ICTU, Ibec in fight over post-Clerys proposals
The Irish Congress of Trade Unions has branded as "irresponsible" a claim by the employers' group Ibec that the findings of the Clerys report should not be implemented and that existing laws should be tested first.
Ibec said provisions already existed within the 2014 Companies Act to deal with poor corporate behaviour.
Staff at Clerys learned last June that they were to lose their jobs just hours after the store building had been sold.
The report, by Labour Court chairman Kevin Duffy and company-law specialist Nessa Cahill, found that there should be increased compensation for workers, amounting to two years' pay, if an existing 30-day notice and consultation period is not respected by an employer.
But Maeve McElwee, director of employer relations at Ibec, said some of the recommendations were "enormously onerous".

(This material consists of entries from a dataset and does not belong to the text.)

Lemma user_files_NoDup fs : ramfs_wf fs → NoDup (user_files fs).*1.
Proof.
  intros [_ _ Hu]. unfold user_files. rewrite <- list_fmap_compose.
  assert (∀ l, (∀ i j f g, l !! i = Some f → l !! j = Some g → f_used f = true →
    f_used g = true → f_path f = f_path g → i = j) →
    NoDup ((fst ∘ (λ f, (f_path f, contents f))) <$> filter (λ f, is_user f = true) l)) as H; [|by apply H].
  clear fs Hu. induction l as [|f l IH]; intros Hl; [constructor|].
  assert (∀ i j f0 g, l !! i = Some f0 → l !! j = Some g → f_used f0 = true →
    f_used g = true → f_path f0 = f_path g → i = j) as Hl'.
  { intros i j f0 g Hi Hj Hfu Hgu E. enough (S i = S j) by lia. by eapply (Hl (S i) (S j)). }
  rewrite filter_cons. case_decide as Hf; [|by apply IH]. simpl. constructor; [|by apply IH].
  intros Hin. apply list_elem_of_fmap in Hin as (g & Hp & Hg). simpl in Hp.
  apply list_elem_of_filter in Hg as [Hgu Hg]. apply list_elem_of_lookup in Hg as [j Hj].
  unfold is_user in *. apply andb_true_iff in Hf as [Hf _]. apply andb_true_iff in Hgu as [Hgu _].
  pose proof (Hl 0%nat (S j) f g eq_refl Hj Hf Hgu Hp). lia.
Qed.

(** Clearing the user files keeps exactly the files under /sys. *)
Lemma ramfs_clear_user_spec fs :
  ramfs_wf fs →
  ramfs_wf (ramfs_clear_user fs)
  ∧ ∀ p, fs_get (ramfs_clear_user fs) p = if is_sys_path p then fs_get fs p else None.
Proof.
  intros Hw. pose proof Hw as [Hl Hf Hu]. set (fs' := ramfs_clear_user fs).
  assert (∀ i g, fs' !! i = Some g → f_used g = true →
    fs !! i = Some g ∧ is_sys_path (f_path g) = true) as Hback.
  { intros i g Hg Hgu. unfold fs', ramfs_clear_user in Hg. rewrite list_lookup_fmap in Hg.
    apply fmap_Some in Hg as (f & Hi & ->). case_test; [done|].
    rewrite Hgu in Heqb. simpl in Heqb. by apply negb_false_iff in Heqb. }
  assert (ramfs_wf fs') as Hw'.
  { split.
    - unfold fs', ramfs_clear_user, zlen. by rewrite length_fmap.
    - apply Forall_fmap. eapply Forall_impl; [exact Hf|]. intros f Hfw. simpl.
      case_test; [|done]. destruct Hfw. by split.
    - intros i j f g Hi Hj Hfu Hgu. apply Hback in Hi as [Hi _]; [|done].
      apply Hback in Hj as [Hj _]; [|done]. by eapply Hu. }
  split; [done|]. intros p. destruct (fs_get fs' p) as [c|] eqn:E.
  - apply fs_get_Some in E as (i & g & _ & Hg & Hgu & <- & ->).
    apply Hback in Hg as [Hi Hs]; [|done]. rewrite Hs. symmetry. by eapply fs_get_lookup.
  - case_test; [|done]. destruct (fs_get fs p) as [c|] eqn:E2; [|done].
    apply fs_get_Some in E2 as (i & f & _ & Hi & Hfu & <- & ->).
    assert (fs' !! i = Some f) as Hi'.
    { unfold fs', ramfs_clear_user. rewrite list_lookup_fmap, Hi. simpl. by rewrite Hfu, Heqb. }
    rewrite (fs_get_lookup fs' (f_path f) i f) in E by done. done.
Qed.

She continued: "The Companies Act 2014 already provides for opportunities to address poor corporate behaviour. To introduce further legislation that would impact on every business and all compliant businesses is excessive when we haven't yet tested the legislation that currently exists."
But ICTU described the Ibec claim as "misleading and irresponsible".
Spokesperson Patricia King said: "Their (Ibec's) assertion is also undermined by the Duffy/Cahill report on the Clerys closure, which identified serious deficiencies within the existing law that it said should be addressed."